Richard Carlile a publié un journal anti-monarchiste radical, le républicain. Il a été condamné à six ans de prison. Sa femme enceinte, Jane, a également été emprisonnée. La sœur de Carlile, Mary Anne, a pris les rênes jusqu'à ce qu'elle soit arrêtée.

Le courage de ces hommes et femmes de principe a créé l'idée d'une presse libre.

Les révolutions bourgeoises ont mobilisé les pauvres et exclues contre l'ancien ordre, mais n'ont jamais tenu leur promesse de droits et de libertés individuels. Les nouveaux États capitalistes ont exclu les esclaves, les femmes et la classe ouvrière des soi-disant «droits universels».

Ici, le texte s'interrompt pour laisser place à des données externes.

(** C9: a non-null hover location set by a pointer-move is
    [(i / 480) * pathLen] for some integer [0 <= i <= 480], hence lies in
    [[0, pathLen]] whenever the length is non-negative. *)
Theorem hover_is_sample_point (pointAt : Q -> Q * Q)
  (barWidth pathLen x y : Q) (hover : option Q) (l : Q) :
  handlePointerMove pointAt true barWidth pathLen x y hover = Some l ->
  (exists i, (i <= samples)%nat /\ l = sample_len pathLen i) /\
  (0 <= pathLen -> 0 <= l /\ l <= pathLen).
Proof.
  intros H.
  destruct (scan_first_min pointAt pathLen x y) as [k [Hk [Hs _]]].
  rewrite (handlePointerMove_scan _ _ _ _ _ _ k Hs) in H.
  destruct (sqrt_le_bool _ _); [|discriminate].
  injection H as <-. split.
  - exists k. split; [exact Hk | reflexivity].
  - intros HL. unfold sample_len, samples in *.
    assert (Hi : 0 <= inject_Z (Z.of_nat k) <= 480).
    { split; unfold Qle; simpl; lia. }
    assert (Hq : 0 <= inject_Z (Z.of_nat k) / inject_Z (Z.of_nat 480) <= 1).
    { change (inject_Z (Z.of_nat 480)) with (480 : Q).
      split; [apply Qle_shift_div_l | apply Qle_shift_div_r]; lra. }
    split.
    + apply Qmult_le_0_compat; lra.
    + pose proof (Qmult_le_compat_r _ _ pathLen (proj2 Hq) HL). lra.
Qed.

Lemma hover_is_sample_point_witness :
  handlePointerMove top_edge_360 true 24 1 180 14 None = Some (sample_len 1 0) /\
  ((exists i, (i <= samples)%nat /\ sample_len 1 0 = sample_len 1 i) /\
   (0 <= 1 -> 0 <= sample_len 1 0 /\ sample_len 1 0 <= 1)).
Proof.
  split.
  - vm_compute. reflexivity.
  - apply (hover_is_sample_point top_edge_360 24 1 180 14 None).
    vm_compute. reflexivity.
Defined.

(** C1 (counterexample): with the placeholder length [1] still in place,
    a pointer on the path start (for [size = 360], [barWidth = 24]) yields
    a non-null hover location, and a pointer-down then seeks to [0] and
    starts playback instead of doing nothing. *)
Lemma placeholder_length_counterexample :
  handlePointerMove top_edge_360 true 24 pathLen_placeholder 180 14 None
    = Some (sample_len pathLen_placeholder 0) /\
  seekFromHover (Some (sample_len pathLen_placeholder 0)) true 10
    pathLen_placeholder = SeekTo 0.
Proof. split; vm_compute; reflexivity. Qed.

(** C1 (amended): there is no guard for the unmeasured length.  While
    [pathLen] is the placeholder [1], a pointer-move matches exactly when the
    nearest of the samples [(i / 480) * 1] is within [max(barWidth, 24)]; a
    pointer on the path start gets the hover location of sample [0]; and a
    pointer-down with a non-zero duration assigns
    [max(0, min(duration * hoverLen / 1, duration - 0.01))] and starts
    playback (time [0] for the path start). *)
Theorem placeholder_length_not_guarded (pointAt : Q -> Q * Q)
  (barWidth x y dur : Q) (hover : option Q) :
  pointAt (sample_len pathLen_placeholder 0) = (x, y) ->
  ~ dur == 0 ->
  (forall px py,
     handlePointerMove pointAt true barWidth pathLen_placeholder px py hover <> None <->
     (sqrt (Q2R (nearest_d2 pointAt pathLen_placeholder px py))
        <= Q2R (HOVER_TOL barWidth))%R) /\
  (forall h, seekFromHover (Some h) true dur pathLen_placeholder
     = SeekTo (jsmax 0 (jsmin (dur * (h / pathLen_placeholder)) (dur - 1 / 100)))) /\
  handlePointerMove pointAt true barWidth pathLen_placeholder x y hover
    = Some (sample_len pathLen_placeholder 0) /\
  seekFromHover (Some (sample_len pathLen_placeholder 0)) true dur
    pathLen_placeholder = SeekTo 0.
Proof.
  intros Hp Hd.
  assert (Hseek : forall h, seekFromHover (Some h) true dur pathLen_placeholder
     = SeekTo (jsmax 0 (jsmin (dur * (h / pathLen_placeholder)) (dur - 1 / 100)))).
  { intros h. unfold seekFromHover.
    replace (Qeq_bool dur 0) with false
      by (symmetry; apply not_true_iff_false; rewrite Qeq_bool_iff; exact Hd).
    reflexivity. }
  split; [intros; apply handlePointerMove_some_iff|].
  split; [exact Hseek|].
  split; [apply handlePointerMove_at_start; exact Hp|].
  rewrite Hseek. f_equal.
  assert (Hz : dur * (sample_len pathLen_placeholder 0 / pathLen_placeholder) == 0)
    by (setoid_replace (sample_len pathLen_placeholder 0 / pathLen_placeholder)
          with 0 by reflexivity; ring).
  destruct (jsmin_cases (dur * (sample_len pathLen_placeholder 0 / pathLen_placeholder))
              (dur - 1 / 100)) as [[H1 ->]|[H1 ->]];
  [destruct (jsmax_cases 0 (dur - 1 / 100)) as [[H2 ->]|[H2 ->]]
  |destruct (jsmax_cases 0 (dur * (sample_len pathLen_placeholder 0 / pathLen_placeholder)))
     as [[H2 ->]|[H2 ->]]]; try reflexivity; lra.
Qed.
(** X17.  A slash at the end of the path is dropped from the last
    element and not from the path that the pattern is made of: the eight
    bytes cut off then leave the hyphen before the sequence number in
    place, and the parts of the export are what [filepath.Glob] finds
    for a name with two hyphens there. *)
Theorem Open_trailing_slash (dir filename : string) (ex : Export) :
  filename = (dir ++ Base filename ++ "/")%string ->
  Open ParseTimestamp Glob filename = Return ex ->
  exists ts,
    Base filename = ("takeout-" ++ ts ++ "-001." ++ Ext ex)%string
    /\ Glob (dir ++ "takeout-" ++ ts ++ "--???." ++ Ext ex)%string
       = Some (Parts ex).
Proof.
  intros Hd H.
  destruct (Open_Return_parts _ _ H) as (He & ts & Lt & Hb & Hp & Hg).
  exists ts. split; [ exact Hb | ].
  assert (Hstem : substring 0 (String.length filename - 8) filename
                  = (dir ++ "takeout-" ++ ts ++ "-")%string).
  { rewrite Hd, Hb.
    apply (stem_of_path dir _ _ 8 25).
    - rewrite !length_append, Lt. destruct He as [-> | ->]; reflexivity.
    - clear Hb Hg Hd Hp. bytes ts Lt. reflexivity. }
  rewrite Hstem in Hg.
  rewrite !append_assoc in Hg. exact Hg.
Qed.

(** The loop of [Walk]: the walker is called on the parts in order, up
    to and including the first part on which it fails. *)
Lemma walkParts_spec (walker : string -> option string) (parts : list string) :
  exists rest,
    parts = (fst (walkParts walker parts) ++ rest)%list
    /\ match snd (walkParts walker parts) with
       | None =>
           rest = []
           /\ Forall (fun p => walker p = None) parts
       | Some e =>
           exists seen part msg,
             fst (walkParts walker parts) = (seen ++ [part])%list
             /\ Forall (fun p => walker p = None) seen
             /\ walker part = Some msg
             /\ e = ErrWalk msg
       end.
Proof.
  induction parts as [ | part parts IH ]; cbn.
  - exists []. split; [ reflexivity | ]. split; [ reflexivity | constructor ].
  - destruct (walker part) as [msg | ] eqn:Hw; cbn.
    + exists parts. split; [ reflexivity | ].
      exists [], part, msg. repeat split; auto.
    + destruct (walkParts walker parts) as [seen e]. cbn in *.
      destruct IH as (rest & Hp & He). exists rest.
      split; [ rewrite Hp at 1; reflexivity | ].
      destruct e as [e | ].
      * destruct He as (seen' & part' & msg & -> & Hs & Hw' & ->).
        exists (part :: seen'), part', msg.
        repeat split; auto.
      * destruct He as [-> Hs]. split; [ reflexivity | ].
        constructor; assumption.
Qed.
(** [downloadCSV] (App.tsx, lines 58-82).  [now] is [Date.now()], in
    milliseconds; [None] is the early return, after which nothing is
    built and no link is clicked. *)
Definition downloadCSV {proto : ObjectPrototype} (tableData : list TableRow)
    (filtered : list Exercise) (now : Z) : option Download :=
  if Nat.eqb (length tableData) 0 then None
  else
    let headers := csv_headers filtered in
    let rows := map (csv_row filtered) tableData in
    let csvContent :=
      join "," headers ++ LF ++ join LF (map (λ r, join "," r) rows) in
    let timestamp := now / 1000 in
    Some {| content := csvContent;
            mime := "text/csv;charset=utf-8;";
            filename := "progress_" ++ pretty timestamp ++ ".csv" |}.

(** A row's cells as the specification describes them, for comparison:
    the username, then per column the row's status, the empty string
    where the row has none. *)
Definition spec_csv_row (filtered : list Exercise) (row : TableRow)
    : list string :=
  username row ::
  map
    (λ ex,
       match statuses row !! exercise_name ex with
       | Some (Some st) => st
       | _ => ""
       end)
    filtered.


(** ** Reading an exported document back *)

(** Whether the character [c] occurs in [s]. *)
Fixpoint has_char (c : ascii) (s : string) : bool :=
  match s with
  | EmptyString => false
  | String a s' => Ascii.eqb a c || has_char c s'
  end.

(** [s.split(c)] for a separator of one character: the pieces between
    the occurrences of [c], one piece for a string without any. *)
Fixpoint split_on (c : ascii) (s : string) : list string :=
  match s with
  | EmptyString => [EmptyString]
  | String a s' =>
      if Ascii.eqb a c then EmptyString :: split_on c s'
      else
        match split_on c s' with
        | [] => [String a EmptyString]
        | piece :: pieces => String a piece :: pieces
        end
  end.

Les campagnes de masse pour la liberté d'expression ont forcé l'État à faire des concessions, à permettre le droit de l'assemblage, à une presse libre et à critiquer le gouvernement. Mais au sein du capitalisme, ce n'est jamais une aspiration car la richesse façonne notre accès au discours public.

J'ai le droit de parler, dans les limites fixées par l'État. Rupert Murdoch a le même droit, mais il a un empire des médias pour amplifier ses opinions. Et l'État peut retirer les droits à tout moment.

Une campagne militante pour la liberté d'expression a éclaté à Londres en 1887. Des manifestations de chômeurs de l'East End de Londres ont commencé à se réunir à Trafalgar Square.

La police les a interdits. Mais des dizaines de milliers ont participé. Ils ont été accueillis avec des trousses de police, des accusations de police montées et des infanteries avec des baïonnettes tirées. Trois personnes sont mortes et des centaines ont été blessées, le «dimanche sanglant».

Ce sont les socialistes qui ont organisé cette défense provocante de la liberté d'expression. Tout au long de l'histoire, nous nous sommes battus dur pour en faire une réalité pour les exclus et les opprimés.

Mais nous ne croyons pas que les gens sont libres de dire quoi que ce soit. Le discours qui sape les droits des autres – racisme, sexisme, homophobie, transphobie – n'est pas la liberté d'expression.

L'appel à des pogroms à l'extérieur des hôtels réfugiés n'est pas la liberté d'expression, c'est un appel à la violence. La diffusion de mensonges sur les migrants n'est pas la liberté d'expression, c'est un appel à la haine.

Les fascistes ne devraient jamais avoir une plate-forme pour répandre leur poison. Leur «liberté d'expression» est fondée sur l'effacement et la violence contre certains groupes de personnes. Contrairement au combat à travers l'histoire, cela ne garantit pas la liberté au sein de la société – cela fait le contraire.

Nos droits ont toujours dépendu de notre pouvoir collectif pour enfreindre les lois injustes. Affirmer nos droits non seulement pour parler, mais pour agir et provoquer un véritable changement.